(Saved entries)
━━━━━━━━━━━━━━━━━━━━━━━━━━━━━━

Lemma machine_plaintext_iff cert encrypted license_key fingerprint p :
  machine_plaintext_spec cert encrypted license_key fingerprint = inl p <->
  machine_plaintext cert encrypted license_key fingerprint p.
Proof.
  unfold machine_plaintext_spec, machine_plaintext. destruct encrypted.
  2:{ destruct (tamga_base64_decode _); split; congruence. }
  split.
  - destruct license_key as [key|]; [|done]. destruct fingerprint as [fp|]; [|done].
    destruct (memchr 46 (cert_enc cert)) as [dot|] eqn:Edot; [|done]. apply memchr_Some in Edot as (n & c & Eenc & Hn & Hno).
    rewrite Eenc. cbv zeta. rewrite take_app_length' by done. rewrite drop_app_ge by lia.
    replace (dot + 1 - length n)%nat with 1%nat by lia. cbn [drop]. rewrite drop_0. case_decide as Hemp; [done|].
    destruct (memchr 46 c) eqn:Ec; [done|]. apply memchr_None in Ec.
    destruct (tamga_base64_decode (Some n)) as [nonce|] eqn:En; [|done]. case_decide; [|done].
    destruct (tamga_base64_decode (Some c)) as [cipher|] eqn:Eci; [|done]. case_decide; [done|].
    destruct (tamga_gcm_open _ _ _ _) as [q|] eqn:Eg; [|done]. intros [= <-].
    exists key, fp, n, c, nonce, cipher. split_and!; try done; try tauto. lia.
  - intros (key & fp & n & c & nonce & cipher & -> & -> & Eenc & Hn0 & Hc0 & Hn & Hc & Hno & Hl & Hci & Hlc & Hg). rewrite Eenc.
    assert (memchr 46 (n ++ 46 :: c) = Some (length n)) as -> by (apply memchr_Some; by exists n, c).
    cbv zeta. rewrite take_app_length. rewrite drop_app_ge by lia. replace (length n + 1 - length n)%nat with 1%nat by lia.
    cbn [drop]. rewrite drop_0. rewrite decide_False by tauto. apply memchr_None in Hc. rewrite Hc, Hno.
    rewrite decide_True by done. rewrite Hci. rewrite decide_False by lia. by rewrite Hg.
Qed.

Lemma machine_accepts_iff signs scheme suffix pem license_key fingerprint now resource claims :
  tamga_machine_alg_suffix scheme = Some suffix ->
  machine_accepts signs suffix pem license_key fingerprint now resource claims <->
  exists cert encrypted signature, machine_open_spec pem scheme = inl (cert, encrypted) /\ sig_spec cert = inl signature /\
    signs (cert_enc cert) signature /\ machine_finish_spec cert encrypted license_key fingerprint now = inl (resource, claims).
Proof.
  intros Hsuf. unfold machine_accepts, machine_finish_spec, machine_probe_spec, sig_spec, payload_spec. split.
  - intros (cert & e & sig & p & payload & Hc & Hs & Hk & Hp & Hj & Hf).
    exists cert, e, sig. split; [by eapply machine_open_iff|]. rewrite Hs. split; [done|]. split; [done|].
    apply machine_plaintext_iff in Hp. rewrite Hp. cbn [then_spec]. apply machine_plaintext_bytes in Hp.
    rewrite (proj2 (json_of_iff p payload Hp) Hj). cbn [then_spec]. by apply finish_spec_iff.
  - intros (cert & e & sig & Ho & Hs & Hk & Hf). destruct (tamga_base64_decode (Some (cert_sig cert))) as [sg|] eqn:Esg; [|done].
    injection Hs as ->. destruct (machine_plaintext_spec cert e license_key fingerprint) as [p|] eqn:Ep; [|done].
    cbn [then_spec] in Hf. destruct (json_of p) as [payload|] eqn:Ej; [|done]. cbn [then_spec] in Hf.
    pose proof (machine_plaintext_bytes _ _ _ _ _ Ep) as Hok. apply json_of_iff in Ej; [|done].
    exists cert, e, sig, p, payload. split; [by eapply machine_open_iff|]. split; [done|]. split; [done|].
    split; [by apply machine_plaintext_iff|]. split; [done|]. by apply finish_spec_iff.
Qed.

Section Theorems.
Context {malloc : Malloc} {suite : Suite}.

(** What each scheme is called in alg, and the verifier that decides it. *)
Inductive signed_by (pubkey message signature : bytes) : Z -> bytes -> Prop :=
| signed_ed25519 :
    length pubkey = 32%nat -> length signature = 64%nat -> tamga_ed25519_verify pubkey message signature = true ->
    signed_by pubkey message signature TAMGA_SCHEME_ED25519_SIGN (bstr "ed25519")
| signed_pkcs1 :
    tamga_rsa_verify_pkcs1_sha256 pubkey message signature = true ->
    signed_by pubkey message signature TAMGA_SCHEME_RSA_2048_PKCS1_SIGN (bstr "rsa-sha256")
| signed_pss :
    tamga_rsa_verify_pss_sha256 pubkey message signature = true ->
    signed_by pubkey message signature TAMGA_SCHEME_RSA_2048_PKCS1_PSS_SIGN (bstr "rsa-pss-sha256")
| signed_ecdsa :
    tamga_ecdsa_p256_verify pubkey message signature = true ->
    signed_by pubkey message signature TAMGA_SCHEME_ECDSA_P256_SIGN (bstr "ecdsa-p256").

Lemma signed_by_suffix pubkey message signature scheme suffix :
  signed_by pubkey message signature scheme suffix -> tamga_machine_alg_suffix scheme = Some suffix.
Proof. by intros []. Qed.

━━━━━━━━━━━━━━━━━━━━━━━━━━━━━━

EXERCISE BRIEF: The entries above hold a line with "Lemma machine_accepts_iff signs" and a later line with "exists cert, e, sig, p, payload.". Write out exactly those lines and all lines between, nothing more.

WRITTEN REPLY:
Lemma machine_accepts_iff signs scheme suffix pem license_key fingerprint now resource claims :
  tamga_machine_alg_suffix scheme = Some suffix ->
  machine_accepts signs suffix pem license_key fingerprint now resource claims <->
  exists cert encrypted signature, machine_open_spec pem scheme = inl (cert, encrypted) /\ sig_spec cert = inl signature /\
    signs (cert_enc cert) signature /\ machine_finish_spec cert encrypted license_key fingerprint now = inl (resource, claims).
Proof.
  intros Hsuf. unfold machine_accepts, machine_finish_spec, machine_probe_spec, sig_spec, payload_spec. split.
  - intros (cert & e & sig & p & payload & Hc & Hs & Hk & Hp & Hj & Hf).
    exists cert, e, sig. split; [by eapply machine_open_iff|]. rewrite Hs. split; [done|]. split; [done|].
    apply machine_plaintext_iff in Hp. rewrite Hp. cbn [then_spec]. apply machine_plaintext_bytes in Hp.
    rewrite (proj2 (json_of_iff p payload Hp) Hj). cbn [then_spec]. by apply finish_spec_iff.
  - intros (cert & e & sig & Ho & Hs & Hk & Hf). destruct (tamga_base64_decode (Some (cert_sig cert))) as [sg|] eqn:Esg; [|done].
    injection Hs as ->. destruct (machine_plaintext_spec cert e license_key fingerprint) as [p|] eqn:Ep; [|done].
    cbn [then_spec] in Hf. destruct (json_of p) as [payload|] eqn:Ej; [|done]. cbn [then_spec] in Hf.
    pose proof (machine_plaintext_bytes _ _ _ _ _ Ep) as Hok. apply json_of_iff in Ej; [|done].
    exists cert, e, sig, p, payload. split; [by eapply machine_open_iff|]. split; [done|]. split; [done|].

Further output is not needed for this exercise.